Start at the first line of the material below and retype each line through the one containing "Definition set_inverse self", exactly.
======== RECORDS SUPPLIED
Definition set_choices self (f : F) (carousel : bool) : ChoicePage F :=
  mkChoice f (ch_pad self) (ch_buttons self) (page_counter self) (items_distance self) carousel
    (show_incomplete self) (show_only_one_item self) (inverse_selected_item self) (holding_mover self)
    (animation_mover self) (animated_steps_to_do self).
Definition set_ch_pad self (p : Pad) : ChoicePage F :=
  mkChoice (choices self) p (ch_buttons self) (page_counter self) (items_distance self) (is_carousel self)
    (show_incomplete self) (show_only_one_item self) (inverse_selected_item self) (holding_mover self)
    (animation_mover self) (animated_steps_to_do self).
Definition set_ch_buttons self (b : Child ButtonController) : ChoicePage F :=
  mkChoice (choices self) (ch_pad self) b (page_counter self) (items_distance self) (is_carousel self)
    (show_incomplete self) (show_only_one_item self) (inverse_selected_item self) (holding_mover self)
    (animation_mover self) (animated_steps_to_do self).
Definition set_counter self (p : Z) : ChoicePage F :=
  mkChoice (choices self) (ch_pad self) (ch_buttons self) p (items_distance self) (is_carousel self)
    (show_incomplete self) (show_only_one_item self) (inverse_selected_item self) (holding_mover self)
    (animation_mover self) (animated_steps_to_do self).
Definition set_inverse self (v : bool) : ChoicePage F :=
  mkChoice (choices self) (ch_pad self) (ch_buttons self) (page_counter self) (items_distance self) (is_carousel self)
    (show_incomplete self) (show_only_one_item self) v (holding_mover self) (animation_mover self)
    (animated_steps_to_do self).
Definition set_holding self (m : AutomaticMover) : ChoicePage F :=
  mkChoice (choices self) (ch_pad self) (ch_buttons self) (page_counter self) (items_distance self) (is_carousel self)
    (show_incomplete self) (show_only_one_item self) (inverse_selected_item self) m (animation_mover self)
    (animated_steps_to_do self).
Definition set_animation self (m : AutomaticMover) (steps : Z) : ChoicePage F :=
  mkChoice (choices self) (ch_pad self) (ch_buttons self) (page_counter self) (items_distance self) (is_carousel self)
    (show_incomplete self) (show_only_one_item self) (inverse_selected_item self) (holding_mover self) m steps.

(* src: ui/model_tr/component/input_methods/choice.rs 148-151 (ChoicePage::with_carousel) *)
Definition with_carousel self (carousel : bool) : ChoicePage F := set_choices self (choices self) carousel.

(* src: ui/model_tr/component/input_methods/choice.rs 154-157 (ChoicePage::with_incomplete) *)
Definition with_incomplete self (v : bool) : ChoicePage F :=
  mkChoice (choices self) (ch_pad self) (ch_buttons self) (page_counter self) (items_distance self) (is_carousel self)
    v (show_only_one_item self) (inverse_selected_item self) (holding_mover self) (animation_mover self)
    (animated_steps_to_do self).

(* src: ui/model_tr/component/input_methods/choice.rs 160-163 (ChoicePage::with_only_one_item) *)
Definition with_only_one_item self (v : bool) : ChoicePage F :=
  mkChoice (choices self) (ch_pad self) (ch_buttons self) (page_counter self) (items_distance self) (is_carousel self)
    (show_incomplete self) v (inverse_selected_item self) (holding_mover self) (animation_mover self)
    (animated_steps_to_do self).

(* src: ui/model_tr/component/input_methods/choice.rs 166-169 (ChoicePage::with_items_distance) *)
Definition with_items_distance self (v : Z) : ChoicePage F :=
  mkChoice (choices self) (ch_pad self) (ch_buttons self) (page_counter self) v (is_carousel self)
    (show_incomplete self) (show_only_one_item self) (inverse_selected_item self) (holding_mover self)
    (animation_mover self) (animated_steps_to_do self).

(* src: ui/model_tr/component/input_methods/choice.rs 302-305 (ChoicePage::clear_and_repaint) *)
Definition clear_and_repaint self (ctx : EventCtx) : ChoicePage F * EventCtx :=
  (set_ch_pad self (clear_pad (ch_pad self)), request_paint ctx).

(* src: ui/model_tr/component/input_methods/choice.rs 313-315 (ChoicePage::has_previous_choice) *)
Definition has_previous_choice self : bool := 0 <? page_counter self.

(** [usize] subtraction and addition of one. *)
(* src: ui/model_tr/component/input_methods/choice.rs 516-518 (ChoicePage::decrease_page_counter) *)
Definition decrease_page_counter self : ChoicePage F := set_counter self (wrapu usize_bits (page_counter self - 1)).

(* src: ui/model_tr/component/input_methods/choice.rs 521-523 (ChoicePage::increase_page_counter) *)
Definition increase_page_counter self : ChoicePage F := set_counter self (wrapu usize_bits (page_counter self + 1)).
End ChoiceSetters.

Section Choice.
Context `{FontDriver} `{DisplayConstants} {F A : Type} `{ChoiceFactory F A}.
Implicit Types self : ChoicePage F.

(** The buttons for an item, which ignore the other one after a while. *)
Definition item_buttons (item : ChoiceItem) : ui (Child ButtonController) :=
  b ← controller_new (btn_layout item);
  Ok (child_new (with_ignore_btn_delay b IGNORE_OTHER_BTN_MS)).

(* src: ui/model_tr/component/input_methods/choice.rs 105-133 (ChoicePage::new) *)
Definition choice_new (f : F) : ui (ChoicePage F) :=
  '(item, _) ← get f 0;
  b ← item_buttons item;
  Ok (mkChoice f (with_background BG) b 0 DEFAULT_ITEMS_DISTANCE false false false false mover_new
        (with_duration_func mover_new animation_duration_func) 0).

(* src: ui/model_tr/component/input_methods/choice.rs 323-325 (ChoicePage::get_current_choice) *)
Definition get_current_choice self : ui (ChoiceItem * A) := get (choices self) (page_counter self).

(* src: ui/model_tr/component/input_methods/choice.rs 328-330 (ChoicePage::get_current_item) *)
Definition get_current_item self : ui ChoiceItem := '(item, _) ← get_current_choice self; Ok item.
================
### OUTPUT FOR THIS TASK
Definition set_choices self (f : F) (carousel : bool) : ChoicePage F :=
  mkChoice f (ch_pad self) (ch_buttons self) (page_counter self) (items_distance self) carousel
    (show_incomplete self) (show_only_one_item self) (inverse_selected_item self) (holding_mover self)
    (animation_mover self) (animated_steps_to_do self).
Definition set_ch_pad self (p : Pad) : ChoicePage F :=
  mkChoice (choices self) p (ch_buttons self) (page_counter self) (items_distance self) (is_carousel self)
    (show_incomplete self) (show_only_one_item self) (inverse_selected_item self) (holding_mover self)
    (animation_mover self) (animated_steps_to_do self).
Definition set_ch_buttons self (b : Child ButtonController) : ChoicePage F :=
  mkChoice (choices self) (ch_pad self) b (page_counter self) (items_distance self) (is_carousel self)
    (show_incomplete self) (show_only_one_item self) (inverse_selected_item self) (holding_mover self)
    (animation_mover self) (animated_steps_to_do self).
Definition set_counter self (p : Z) : ChoicePage F :=
  mkChoice (choices self) (ch_pad self) (ch_buttons self) p (items_distance self) (is_carousel self)
    (show_incomplete self) (show_only_one_item self) (inverse_selected_item self) (holding_mover self)
    (animation_mover self) (animated_steps_to_do self).
Definition set_inverse self (v : bool) : ChoicePage F :=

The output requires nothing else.